### Try it
Using the listing below, copy exactly the lines from the one containing "(envelope, ok) as" to the one containing "Throughput : Z;", both lines included, and no others.

### Recorded data
----------
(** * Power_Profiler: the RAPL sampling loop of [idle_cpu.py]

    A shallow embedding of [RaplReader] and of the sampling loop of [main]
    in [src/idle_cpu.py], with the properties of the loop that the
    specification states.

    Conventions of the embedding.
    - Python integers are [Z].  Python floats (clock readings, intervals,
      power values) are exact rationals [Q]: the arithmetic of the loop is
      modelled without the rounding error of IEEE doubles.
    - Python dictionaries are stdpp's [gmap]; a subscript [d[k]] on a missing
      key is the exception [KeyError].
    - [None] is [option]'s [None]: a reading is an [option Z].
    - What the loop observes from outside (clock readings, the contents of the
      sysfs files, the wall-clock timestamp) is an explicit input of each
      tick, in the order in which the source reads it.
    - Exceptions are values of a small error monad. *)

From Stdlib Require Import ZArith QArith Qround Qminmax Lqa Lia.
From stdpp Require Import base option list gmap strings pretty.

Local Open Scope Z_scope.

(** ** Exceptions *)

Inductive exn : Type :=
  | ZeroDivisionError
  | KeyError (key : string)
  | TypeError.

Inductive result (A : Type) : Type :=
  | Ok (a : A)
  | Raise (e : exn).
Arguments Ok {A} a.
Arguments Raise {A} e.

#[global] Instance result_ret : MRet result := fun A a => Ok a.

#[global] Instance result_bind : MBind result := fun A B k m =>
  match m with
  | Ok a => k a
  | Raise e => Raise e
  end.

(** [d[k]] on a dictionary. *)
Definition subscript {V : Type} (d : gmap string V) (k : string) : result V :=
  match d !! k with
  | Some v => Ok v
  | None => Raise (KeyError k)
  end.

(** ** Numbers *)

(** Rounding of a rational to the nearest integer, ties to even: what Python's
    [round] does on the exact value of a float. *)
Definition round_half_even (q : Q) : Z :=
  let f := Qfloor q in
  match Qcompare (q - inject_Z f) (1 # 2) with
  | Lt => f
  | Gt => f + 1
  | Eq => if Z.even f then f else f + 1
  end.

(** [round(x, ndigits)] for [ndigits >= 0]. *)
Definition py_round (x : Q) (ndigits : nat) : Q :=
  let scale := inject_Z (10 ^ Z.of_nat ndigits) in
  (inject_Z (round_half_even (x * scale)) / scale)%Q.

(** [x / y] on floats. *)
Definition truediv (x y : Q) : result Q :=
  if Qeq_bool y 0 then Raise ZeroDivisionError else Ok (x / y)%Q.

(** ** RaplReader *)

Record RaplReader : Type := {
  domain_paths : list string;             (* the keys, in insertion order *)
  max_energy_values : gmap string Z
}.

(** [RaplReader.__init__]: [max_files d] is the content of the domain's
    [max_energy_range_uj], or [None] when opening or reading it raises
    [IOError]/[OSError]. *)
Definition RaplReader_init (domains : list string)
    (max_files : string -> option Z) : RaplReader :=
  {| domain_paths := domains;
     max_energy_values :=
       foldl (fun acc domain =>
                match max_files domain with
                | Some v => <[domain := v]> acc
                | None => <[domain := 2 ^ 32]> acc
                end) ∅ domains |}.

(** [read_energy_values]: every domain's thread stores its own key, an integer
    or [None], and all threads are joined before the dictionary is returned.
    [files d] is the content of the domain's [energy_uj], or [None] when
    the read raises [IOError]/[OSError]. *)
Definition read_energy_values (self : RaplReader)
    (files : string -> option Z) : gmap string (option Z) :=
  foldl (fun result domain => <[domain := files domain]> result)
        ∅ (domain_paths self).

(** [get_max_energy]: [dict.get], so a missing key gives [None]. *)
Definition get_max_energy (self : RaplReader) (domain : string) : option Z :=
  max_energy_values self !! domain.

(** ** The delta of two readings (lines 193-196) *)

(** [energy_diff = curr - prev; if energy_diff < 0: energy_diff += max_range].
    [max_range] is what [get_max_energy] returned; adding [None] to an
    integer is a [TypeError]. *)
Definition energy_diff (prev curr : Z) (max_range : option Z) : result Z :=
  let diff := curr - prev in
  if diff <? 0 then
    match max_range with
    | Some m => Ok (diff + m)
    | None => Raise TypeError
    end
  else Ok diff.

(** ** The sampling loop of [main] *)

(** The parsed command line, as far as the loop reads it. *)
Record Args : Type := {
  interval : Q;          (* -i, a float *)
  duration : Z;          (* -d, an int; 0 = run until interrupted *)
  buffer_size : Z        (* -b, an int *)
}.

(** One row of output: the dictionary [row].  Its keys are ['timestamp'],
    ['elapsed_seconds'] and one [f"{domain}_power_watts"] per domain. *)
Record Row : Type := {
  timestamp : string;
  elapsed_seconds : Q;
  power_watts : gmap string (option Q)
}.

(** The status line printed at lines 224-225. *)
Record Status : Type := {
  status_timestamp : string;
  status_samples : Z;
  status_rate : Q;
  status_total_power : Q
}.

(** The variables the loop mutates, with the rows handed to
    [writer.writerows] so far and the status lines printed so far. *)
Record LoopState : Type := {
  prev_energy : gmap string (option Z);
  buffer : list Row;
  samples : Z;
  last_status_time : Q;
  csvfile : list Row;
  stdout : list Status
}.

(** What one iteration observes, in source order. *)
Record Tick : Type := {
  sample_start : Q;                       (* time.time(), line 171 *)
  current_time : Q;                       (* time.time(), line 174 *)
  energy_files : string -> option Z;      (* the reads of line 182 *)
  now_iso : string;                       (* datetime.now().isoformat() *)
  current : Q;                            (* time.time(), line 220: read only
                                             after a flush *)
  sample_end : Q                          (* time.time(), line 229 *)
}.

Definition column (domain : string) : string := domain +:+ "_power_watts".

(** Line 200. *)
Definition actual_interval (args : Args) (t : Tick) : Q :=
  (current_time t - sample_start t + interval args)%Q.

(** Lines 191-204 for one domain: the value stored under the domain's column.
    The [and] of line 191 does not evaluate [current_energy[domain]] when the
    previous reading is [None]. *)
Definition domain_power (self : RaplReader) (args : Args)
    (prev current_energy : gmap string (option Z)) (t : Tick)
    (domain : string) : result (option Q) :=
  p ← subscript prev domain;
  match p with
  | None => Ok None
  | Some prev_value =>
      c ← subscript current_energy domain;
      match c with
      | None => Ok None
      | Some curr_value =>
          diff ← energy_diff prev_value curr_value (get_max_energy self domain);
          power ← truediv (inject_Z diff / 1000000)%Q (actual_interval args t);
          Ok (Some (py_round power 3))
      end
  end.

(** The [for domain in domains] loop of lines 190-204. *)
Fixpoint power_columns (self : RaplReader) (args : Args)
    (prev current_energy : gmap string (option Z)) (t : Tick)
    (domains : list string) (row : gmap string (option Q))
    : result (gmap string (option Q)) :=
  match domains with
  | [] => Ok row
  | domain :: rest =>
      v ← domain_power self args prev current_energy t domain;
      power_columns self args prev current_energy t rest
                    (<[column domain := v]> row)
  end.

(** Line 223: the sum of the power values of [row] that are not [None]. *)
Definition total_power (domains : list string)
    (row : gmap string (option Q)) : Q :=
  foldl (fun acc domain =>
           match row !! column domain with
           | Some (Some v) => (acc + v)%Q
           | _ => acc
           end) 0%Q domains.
----------
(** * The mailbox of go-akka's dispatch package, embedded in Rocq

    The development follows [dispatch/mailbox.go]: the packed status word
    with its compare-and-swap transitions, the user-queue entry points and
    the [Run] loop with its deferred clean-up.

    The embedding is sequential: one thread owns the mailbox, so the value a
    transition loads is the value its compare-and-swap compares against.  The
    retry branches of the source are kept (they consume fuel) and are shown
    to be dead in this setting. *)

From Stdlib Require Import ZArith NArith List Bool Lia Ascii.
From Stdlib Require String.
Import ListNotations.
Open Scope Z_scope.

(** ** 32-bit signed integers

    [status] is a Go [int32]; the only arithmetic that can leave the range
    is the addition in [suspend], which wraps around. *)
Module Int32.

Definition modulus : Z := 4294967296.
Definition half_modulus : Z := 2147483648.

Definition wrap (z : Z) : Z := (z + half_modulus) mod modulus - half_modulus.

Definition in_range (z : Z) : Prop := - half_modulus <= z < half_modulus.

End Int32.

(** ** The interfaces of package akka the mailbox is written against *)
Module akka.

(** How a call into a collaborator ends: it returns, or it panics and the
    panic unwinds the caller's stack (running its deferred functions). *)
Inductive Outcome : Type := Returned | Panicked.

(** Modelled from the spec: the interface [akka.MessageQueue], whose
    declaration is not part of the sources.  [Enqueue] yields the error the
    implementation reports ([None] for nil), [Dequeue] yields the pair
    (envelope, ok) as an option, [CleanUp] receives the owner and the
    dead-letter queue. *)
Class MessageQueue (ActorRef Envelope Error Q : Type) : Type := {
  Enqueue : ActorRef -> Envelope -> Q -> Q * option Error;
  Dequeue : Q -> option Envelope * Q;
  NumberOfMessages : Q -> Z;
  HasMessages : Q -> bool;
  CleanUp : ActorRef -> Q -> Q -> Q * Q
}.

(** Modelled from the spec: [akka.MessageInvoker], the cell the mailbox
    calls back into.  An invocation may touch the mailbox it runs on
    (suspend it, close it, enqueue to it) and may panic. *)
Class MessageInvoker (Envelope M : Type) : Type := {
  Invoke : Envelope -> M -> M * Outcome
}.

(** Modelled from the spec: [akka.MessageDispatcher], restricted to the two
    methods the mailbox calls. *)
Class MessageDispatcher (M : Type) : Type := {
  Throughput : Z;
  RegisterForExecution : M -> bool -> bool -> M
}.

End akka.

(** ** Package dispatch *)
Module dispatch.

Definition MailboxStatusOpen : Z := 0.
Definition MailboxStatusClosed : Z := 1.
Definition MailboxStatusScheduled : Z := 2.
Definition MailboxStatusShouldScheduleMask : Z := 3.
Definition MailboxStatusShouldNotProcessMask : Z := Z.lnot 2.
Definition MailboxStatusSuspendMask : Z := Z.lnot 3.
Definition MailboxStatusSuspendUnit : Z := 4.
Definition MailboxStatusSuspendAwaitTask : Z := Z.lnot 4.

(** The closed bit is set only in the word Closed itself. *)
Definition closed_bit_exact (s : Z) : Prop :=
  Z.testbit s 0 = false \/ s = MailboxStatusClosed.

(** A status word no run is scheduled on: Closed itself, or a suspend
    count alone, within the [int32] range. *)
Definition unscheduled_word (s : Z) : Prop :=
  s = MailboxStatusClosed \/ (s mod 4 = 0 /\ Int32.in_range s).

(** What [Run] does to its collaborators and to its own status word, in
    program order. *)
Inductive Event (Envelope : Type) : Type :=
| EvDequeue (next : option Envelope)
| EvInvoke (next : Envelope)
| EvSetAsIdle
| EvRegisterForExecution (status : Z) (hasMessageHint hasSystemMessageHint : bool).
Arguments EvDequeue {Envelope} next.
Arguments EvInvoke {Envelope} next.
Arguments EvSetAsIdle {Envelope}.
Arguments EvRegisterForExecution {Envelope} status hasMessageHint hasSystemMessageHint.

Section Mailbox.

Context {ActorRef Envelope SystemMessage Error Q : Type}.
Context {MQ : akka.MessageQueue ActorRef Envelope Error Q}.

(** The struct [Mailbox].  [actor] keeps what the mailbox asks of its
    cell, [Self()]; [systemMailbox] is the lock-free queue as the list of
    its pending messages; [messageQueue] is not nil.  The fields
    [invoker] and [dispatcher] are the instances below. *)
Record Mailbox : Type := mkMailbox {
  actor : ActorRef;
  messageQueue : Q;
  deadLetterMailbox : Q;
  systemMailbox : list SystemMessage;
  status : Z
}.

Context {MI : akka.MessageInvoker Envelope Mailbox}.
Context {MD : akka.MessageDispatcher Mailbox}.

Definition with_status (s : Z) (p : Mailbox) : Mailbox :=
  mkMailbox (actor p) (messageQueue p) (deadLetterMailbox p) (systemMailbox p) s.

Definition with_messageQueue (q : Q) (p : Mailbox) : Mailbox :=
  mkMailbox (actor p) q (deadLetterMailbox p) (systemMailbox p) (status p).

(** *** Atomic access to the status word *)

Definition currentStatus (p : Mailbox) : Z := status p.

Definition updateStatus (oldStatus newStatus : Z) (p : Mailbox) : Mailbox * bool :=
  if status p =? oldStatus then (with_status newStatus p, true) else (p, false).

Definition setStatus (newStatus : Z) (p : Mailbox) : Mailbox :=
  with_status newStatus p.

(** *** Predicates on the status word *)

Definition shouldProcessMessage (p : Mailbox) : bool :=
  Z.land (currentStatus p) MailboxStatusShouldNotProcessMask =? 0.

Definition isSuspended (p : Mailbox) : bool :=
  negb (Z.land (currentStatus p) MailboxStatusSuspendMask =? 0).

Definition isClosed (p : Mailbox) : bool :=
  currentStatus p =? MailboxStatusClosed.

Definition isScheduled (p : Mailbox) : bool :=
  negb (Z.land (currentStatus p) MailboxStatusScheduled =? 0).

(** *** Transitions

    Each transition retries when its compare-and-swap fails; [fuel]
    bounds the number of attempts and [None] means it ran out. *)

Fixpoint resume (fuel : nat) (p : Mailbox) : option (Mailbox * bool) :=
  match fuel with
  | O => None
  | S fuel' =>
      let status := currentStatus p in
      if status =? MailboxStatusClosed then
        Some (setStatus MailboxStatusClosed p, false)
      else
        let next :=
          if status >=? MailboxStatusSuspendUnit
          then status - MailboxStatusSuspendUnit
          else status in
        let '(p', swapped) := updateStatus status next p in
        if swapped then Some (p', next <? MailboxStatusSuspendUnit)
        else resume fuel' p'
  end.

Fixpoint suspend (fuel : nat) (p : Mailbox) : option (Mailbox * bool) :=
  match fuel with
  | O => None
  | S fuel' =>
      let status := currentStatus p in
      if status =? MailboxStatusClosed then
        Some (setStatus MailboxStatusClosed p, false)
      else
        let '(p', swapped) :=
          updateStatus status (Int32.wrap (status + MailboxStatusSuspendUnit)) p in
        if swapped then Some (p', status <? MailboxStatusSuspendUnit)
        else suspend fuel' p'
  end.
----------
### Answer below
    (envelope, ok) as an option, [CleanUp] receives the owner and the
    dead-letter queue. *)
Class MessageQueue (ActorRef Envelope Error Q : Type) : Type := {
  Enqueue : ActorRef -> Envelope -> Q -> Q * option Error;
  Dequeue : Q -> option Envelope * Q;
  NumberOfMessages : Q -> Z;
  HasMessages : Q -> bool;
  CleanUp : ActorRef -> Q -> Q -> Q * Q
}.

(** Modelled from the spec: [akka.MessageInvoker], the cell the mailbox
    calls back into.  An invocation may touch the mailbox it runs on
    (suspend it, close it, enqueue to it) and may panic. *)
Class MessageInvoker (Envelope M : Type) : Type := {
  Invoke : Envelope -> M -> M * Outcome
}.

(** Modelled from the spec: [akka.MessageDispatcher], restricted to the two
    methods the mailbox calls. *)
Class MessageDispatcher (M : Type) : Type := {
  Throughput : Z;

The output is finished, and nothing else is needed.